■ **Directions**
Locate the line that contains "Forall normal_ok example_managed /\" in the entries below. Retype it and all following lines through the final one, character for character.

[Collected data entries]
(** The hidden route, the one of index 1, is refused. *)
Lemma custom_validation_correct_witness :
  option_map (option_map routeIndex) (@validateAdvancedCustomConfig no_url (Some (embed <$> example_hidden))) = Some (Some (Some 1)) /\
  exists ns, Forall normal_ok ns /\ normalizeAdvancedCustomConfig (embed <$> example_hidden) = Some (embed <$> ns) /\
    match @validateAdvancedCustomConfig no_url (Some (embed <$> example_hidden)) with
    | None => False
    | Some None => ns <> [] /\ @valid_routes no_url ns
    | Some (Some e) =>
        match routeIndex e with
        | None => ns = []
        | Some i => i < length ns /\ @valid_routes no_url (take i ns) /\ ~ @valid_routes no_url (take (S i) ns)
        end
    end.
Proof.
  split; [vm_compute; reflexivity|].
  apply (@custom_validation_correct no_url). apply Forall_fmap, Forall_forall. intros n _. exact (embed_typed n).
Defined.

Lemma custom_edits_local_witness :
  Forall normal_ok example_managed /\
  (forall fs, exists before rest,
    replaceAdvancedCustomForwardingRoutes (embed <$> example_managed) (embed <$> fs)
    = Some (embed <$> before ++ fs ++ List.filter management rest) /\
    example_managed = before ++ rest /\ Forall (fun n => management n = true) before /\
    match rest with [] => True | n :: _ => management n = false end) /\
  exists out ns',
    replaceAdvancedCustomManagementRoute (embed <$> example_managed) ADVANCED_CUSTOM_BALANCE_PATH
      (Some (embed (example_route openAIChatPath [js "gpt-4o"]))) = Some out /\
    normalizeAdvancedCustomConfig out = Some (embed <$> ns') /\
    getAdvancedCustomManagementRoute out ADVANCED_CUSTOM_BALANCE_PATH
    = Some (Some (embed (management_route ADVANCED_CUSTOM_BALANCE_PATH (example_route openAIChatPath [js "gpt-4o"])))) /\
    List.filter (elsewhere ADVANCED_CUSTOM_BALANCE_PATH) ns' = List.filter (elsewhere ADVANCED_CUSTOM_BALANCE_PATH) example_managed.
Proof.
  split; [exact example_managed_normal|]. pose proof (@custom_edits_local no_url example_managed example_managed_normal) as (Hf & Hm & _).
  split; [exact Hf|]. apply Hm; [by vm_compute|by repeat constructor].
Defined.

(** A text whose route has a number for its path is taken by the parser, which
    catches what it throws; the statistics of the same text, which the drawer
    computes while it renders, throw. *)
Definition number_path_text : jstr :=
  json_text [] [] (JObj [(js "advanced_routes", JArr [JObj [(js "incoming_path", JNum (f64_of_Z 5))]])]).

Example number_path_throws :
  is_some_index (option_map (fun _ => 0) (parseAdvancedCustomConfig (Some number_path_text))) = true /\
  @getAdvancedCustomStats no_url (Some number_path_text) = None.
Proof. vm_compute. by split. Qed.
End CustomFacts.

■ **Completed exercise**
  Forall normal_ok example_managed /\
  (forall fs, exists before rest,
    replaceAdvancedCustomForwardingRoutes (embed <$> example_managed) (embed <$> fs)
    = Some (embed <$> before ++ fs ++ List.filter management rest) /\
    example_managed = before ++ rest /\ Forall (fun n => management n = true) before /\
    match rest with [] => True | n :: _ => management n = false end) /\
  exists out ns',
    replaceAdvancedCustomManagementRoute (embed <$> example_managed) ADVANCED_CUSTOM_BALANCE_PATH
      (Some (embed (example_route openAIChatPath [js "gpt-4o"]))) = Some out /\
    normalizeAdvancedCustomConfig out = Some (embed <$> ns') /\
    getAdvancedCustomManagementRoute out ADVANCED_CUSTOM_BALANCE_PATH
    = Some (Some (embed (management_route ADVANCED_CUSTOM_BALANCE_PATH (example_route openAIChatPath [js "gpt-4o"])))) /\
    List.filter (elsewhere ADVANCED_CUSTOM_BALANCE_PATH) ns' = List.filter (elsewhere ADVANCED_CUSTOM_BALANCE_PATH) example_managed.
Proof.
  split; [exact example_managed_normal|]. pose proof (@custom_edits_local no_url example_managed example_managed_normal) as (Hf & Hm & _).
  split; [exact Hf|]. apply Hm; [by vm_compute|by repeat constructor].
Defined.

(** A text whose route has a number for its path is taken by the parser, which
    catches what it throws; the statistics of the same text, which the drawer
    computes while it renders, throw. *)
Definition number_path_text : jstr :=
  json_text [] [] (JObj [(js "advanced_routes", JArr [JObj [(js "incoming_path", JNum (f64_of_Z 5))]])]).

Example number_path_throws :
  is_some_index (option_map (fun _ => 0) (parseAdvancedCustomConfig (Some number_path_text))) = true /\
  @getAdvancedCustomStats no_url (Some number_path_text) = None.
Proof. vm_compute. by split. Qed.
End CustomFacts.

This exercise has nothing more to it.